### About this exercise:
Looking at the records below, please say how many lines contain the word "destruct", as a bare number.

☆ ☆ ☆ ☆

(* ===== verification/ForkChoiceRoots.v ===== *)
(** * Roots and splits of the fork choice

    [set_tree_root] keeps the subtree of the new root, [add_root_parent] puts a
    block above the root, [split_off] cuts the tree in two: the invariant holds
    for every resulting tree. *)

From S2P Require Import Prelude AuthorizedVoters EpochSchedule ForkChoice ForkChoiceOps ForkChoiceTree ForkChoiceInv ForkChoiceBatch ForkChoiceGen ForkChoiceVotes ForkChoiceMarks ForkChoiceLeaf.

(** ** The subtree of a block *)
Record subtree_of (m : infos) (k : SlotHashKey) (m' : infos) : Prop := mk_subtree_of {
  sb_root : m' !! k = set_parent None <$> m !! k;
  sb_in : forall x, descends m x k -> x <> k -> m' !! x = m !! x;
  sb_out : forall x, ~ descends m x k -> m' !! x = None
}.

Section Subtree.
Context (m : infos) (root k : SlotHashKey) (m' : infos).
Context (HF : forks_ok m root) (Hk : is_Some (m !! k)) (HS : subtree_of m k m').
Context (Hdec : forall x, descends m x k \/ ~ descends m x k).
(** Moving the subtree out of the aggregated tree *)
Lemma cut_moves (m A : infos) (root k p : SlotHashKey) (pf : ForkInfo) (l : list SlotHashKey) :
  forks_ok m root -> parent_of m k = Some p -> m !! p = Some pf -> (forall x, x ∈ l <-> descends m x k) ->
  (forall x, parent_of A x = parent_of (kept m k p pf l) x) ->
  (forall x, children_of A x = children_of (kept m k p pf l) x) ->
  (forall x, is_Some (A !! x) <-> is_Some (kept m k p pf l !! x)) ->
  split_loop (S (size (A ∪ moved m l))) [k] (A ∪ moved m l) ∅ = Ok (A, moved m l).
Proof.
  intros HF Hpk Hp Hl HAp HAc HAd. pose proof (fk_tree _ _ HF) as HT. set (M := A ∪ moved m l).
  assert (HAn : forall x, x ∈ l -> A !! x = None).
  { intros x Hx. destruct (A !! x) eqn:E; [|done]. assert (H : is_Some (kept m k p pf l !! x)) by (apply HAd; eauto).
    rewrite kept_out in H by done. by apply is_Some_None in H. }
  assert (HMin : forall x, x ∈ l -> M !! x = m !! x).
  { intros x Hx. unfold M. rewrite lookup_union_r by (by apply HAn). by rewrite moved_lookup, decide_True. }
  assert (HMout : forall x, x ∉ l -> M !! x = A !! x).
  { intros x Hx. unfold M. apply lookup_union_l. by rewrite moved_lookup, decide_False. }
  assert (HMp : forall x, parent_of M x = parent_of m x).
  { intros x. destruct (decide (x ∈ l)) as [Hx|Hx]; [unfold parent_of; by rewrite HMin|].
    rewrite <-(kept_parent m root k p pf l HF Hpk Hp Hl x Hx), <-HAp. unfold parent_of. by rewrite HMout. }
  assert (HMc : forall x c, c ∈ children_of M x -> c ∈ children_of m x).
  { intros x c. destruct (decide (x ∈ l)) as [Hx|Hx]; [unfold children_of; by rewrite HMin|].
    intros Hc. assert (Hc' : c ∈ children_of (kept m k p pf l) x).
    { rewrite <-HAc. unfold children_of in *. by rewrite HMout in Hc. }
    rewrite (kept_children m root k p pf l HF Hpk Hp Hl) in Hc'. tauto. }
  assert (HMd : forall x y, descends M x y <-> descends m x y).
  { intros x y. split; apply descends_shape; auto. }
  apply (split_loop_moves M k p).
  - intros x c Hc. rewrite HMp. split; [by apply (tk_child _ _ HT), HMc|]. by apply (tree_child_slot HT), HMc.
  - intros x. destruct (decide (x ∈ l)) as [Hx|Hx].
    + unfold children_of. rewrite HMin by done. apply (tree_children_NoDup HT).
    + assert (children_of M x = children_of A x) as -> by (unfold children_of; by rewrite HMout). rewrite HAc.
      unfold children_of. destruct (decide (x = p)) as [->|Hxp].
      * rewrite (kept_p m root k p pf l HF Hpk Hl). simpl. apply NoDup_filter.
        rewrite <-(children_of_Some _ _ _ Hp). apply (tree_children_NoDup HT).
      * rewrite kept_other by done. apply (tree_children_NoDup HT).
  - intros x y. rewrite HMd, HMp. intros Hy Hxy. assert (Hyl : y ∈ l) by (by apply Hl).
    unfold children_of. rewrite HMin by done. by apply (tree_child_iff HT).
  - rewrite HMd. by apply (parent_not_below m root k p HF Hpk).
  - rewrite HMin; [by eapply parent_of_dom|]. apply Hl. reflexivity.
  - done.
  - intros x. rewrite HMd, <-Hl, moved_lookup. destruct (decide (x ∈ l)) as [Hx|Hx]; split; try done.
    intros _. apply Hl in Hx. eapply descends_up; [exact Hx|]. by eapply parent_of_dom.
  - intros x Hx. rewrite HMd, <-Hl. intros Hxl. rewrite HAn in Hx by done. by apply is_Some_None in Hx.
Qed.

☆ ☆ ☆ ☆

### Result:
6